▶ **EXERCISE REQUIREMENTS**:
Return only the lines running from the top of the entries to the line with "(elements : list json)", inclusive, exactly as written.

*** SOURCE MATERIAL ***

(** * Inventory service: record collection, photo directory and handlers

    A shallow embedding of [src/main.js]: the in-memory [inventory] array,
    the photo directory written by the upload middleware, the snapshot file
    [inventory.json], and the request handlers of the Express routes.

    Conventions of the embedding.
    - A JavaScript string is a [string] whose characters are code units
      below 256.  [req.body] is an object; a field of it is a JSON value or
      [undefined].
    - The photo directory is a finite map from file name to file content;
      the snapshot file is an optional text.  Reading an absent file
      throws; no other input or output failure is modelled.
    - A handler is a function from the state before the request to the
      response and the state after it; requests are handled one at a time.
      The un-awaited [fs.promises.unlink(..).catch(() => {})] is taken at
      the point of the call: removing a name that is absent is the
      swallowed failure.
    - [Number] and [String] on ids are modelled on the decimal numerals up
      to [2^53], where doubles are exact.
    - [JSON.stringify] and [JSON.parse] belong to the runtime; the
      development is parametric in them. *)

From Stdlib Require Import ZArith String Ascii List Bool Lia DecimalString DecimalN.
From stdpp Require Import base option list gmap strings.

Set Warnings "-register-all".

Local Open Scope Z_scope.
Local Open Scope string_scope.

(** ** The fragment of JavaScript the handlers rely on *)

Module JS.

(** Values that a parsed request body or a parsed snapshot can hold. *)
Inductive json :=
| JNull
| JBool (b : bool)
| JNum (z : Z)
| JStr (s : string)
| JArr (elements : list json)
| JObj (fields : list (string * json)).

(** ToBoolean on a value that may be [undefined] ([None]). *)
Definition truthy (v : option json) : bool :=
  match v with
  | None => false
  | Some JNull => false
  | Some (JBool b) => b
  | Some (JNum z) => negb (z =? 0)%Z
  | Some (JStr s) => negb (String.eqb s "")
  | Some (JArr _) | Some (JObj _) => true
  end.

(** ToBoolean on a string-or-null field such as [photoFilename]. *)
Definition truthy_name (f : option string) : bool :=
  match f with
  | Some s => negb (String.eqb s "")
  | None => false
  end.

(** A call either returns or throws. *)
Inductive outcome (A : Type) :=
| Return (a : A)
| Throw (error : string).
Arguments Return {A} a.
Arguments Throw {A} error.

(** Sequencing of calls that may throw, and [try { body } catch { handler }]
    around an expression. *)
Definition bind {A B : Type} (call : outcome A) (rest : A -> outcome B) : outcome B :=
  match call with
  | Return a => rest a
  | Throw e => Throw e
  end.

Definition try_catch {A : Type} (body : outcome A) (handler : A) : A :=
  match body with
  | Return a => a
  | Throw _ => handler
  end.

(** White space and line terminators among the code units below 256:
    TAB, LF, VT, FF, CR, SP and NBSP. *)
Definition is_space (c : ascii) : bool :=
  let n := N_of_ascii c in
  ((9 <=? n) && (n <=? 13) || (n =? 32) || (n =? 160))%N.

Fixpoint trimStart (s : string) : string :=
  match s with
  | EmptyString => EmptyString
  | String c rest => if is_space c then trimStart rest else s
  end.

Fixpoint trimEnd (s : string) : string :=
  match s with
  | EmptyString => EmptyString
  | String c rest =>
      match trimEnd rest with
      | EmptyString => if is_space c then EmptyString else String c EmptyString
      | kept => String c kept
      end
  end.

(** [String.prototype.trim]. *)
Definition trim (s : string) : string := trimEnd (trimStart s).

(** [v.trim()] for a value [v] that is not [undefined] or [null]: only a
    string has the method. *)
Definition call_trim (v : json) : outcome string :=
  match v with
  | JStr s => Return (trim s)
  | _ => Throw "TypeError: inventory_name.trim is not a function"
  end.

(** Every character is white space (the empty string included). *)
Fixpoint blank (s : string) : bool :=
  match s with
  | EmptyString => true
  | String c rest => is_space c && blank rest
  end.

(** Integers up to [2^53] are exact doubles; the numeric functions below
    are defined on that range and return [None] outside it. *)
Definition MAX_EXACT : Z := 2 ^ 53.

(** [Number(s)] for a string: the empty string is [0], a string of
    decimal digits is its value.  Other strings (signs, fractions,
    exponents, other radices, surrounding blanks, non-numerals) and values
    above [MAX_EXACT] are outside the modelled range: [None]. *)
Definition Number (s : string) : option Z :=
  match s with
  | EmptyString => Some 0
  | _ =>
      d ← NilZero.uint_of_string s;
      let n := Z.of_N (N.of_uint d) in
      if (n <=? MAX_EXACT)%Z then Some n else None
  end.

(** [Math.max(0, ...ns)]. *)
Definition Math_max0 (ns : list Z) : Z := foldr Z.max 0 ns.

(** [String(n)] for an integer [n] of the exact range. *)
Definition String (n : Z) : string :=
  if (n <? 0)%Z
  then "-" ++ NilZero.string_of_uint (N.to_uint (Z.to_N (- n)))
  else NilZero.string_of_uint (N.to_uint (Z.to_N n)).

*** End of SOURCE MATERIAL ***

▶ **WRITTEN REPLY**:
(** * Inventory service: record collection, photo directory and handlers

    A shallow embedding of [src/main.js]: the in-memory [inventory] array,
    the photo directory written by the upload middleware, the snapshot file
    [inventory.json], and the request handlers of the Express routes.

    Conventions of the embedding.
    - A JavaScript string is a [string] whose characters are code units
      below 256.  [req.body] is an object; a field of it is a JSON value or
      [undefined].
    - The photo directory is a finite map from file name to file content;
      the snapshot file is an optional text.  Reading an absent file
      throws; no other input or output failure is modelled.
    - A handler is a function from the state before the request to the
      response and the state after it; requests are handled one at a time.
      The un-awaited [fs.promises.unlink(..).catch(() => {})] is taken at
      the point of the call: removing a name that is absent is the
      swallowed failure.
    - [Number] and [String] on ids are modelled on the decimal numerals up
      to [2^53], where doubles are exact.
    - [JSON.stringify] and [JSON.parse] belong to the runtime; the
      development is parametric in them. *)

From Stdlib Require Import ZArith String Ascii List Bool Lia DecimalString DecimalN.
From stdpp Require Import base option list gmap strings.

Set Warnings "-register-all".

Local Open Scope Z_scope.
Local Open Scope string_scope.

(** ** The fragment of JavaScript the handlers rely on *)

Module JS.

(** Values that a parsed request body or a parsed snapshot can hold. *)
Inductive json :=
| JNull
| JBool (b : bool)
| JNum (z : Z)
| JStr (s : string)
| JArr (elements : list json)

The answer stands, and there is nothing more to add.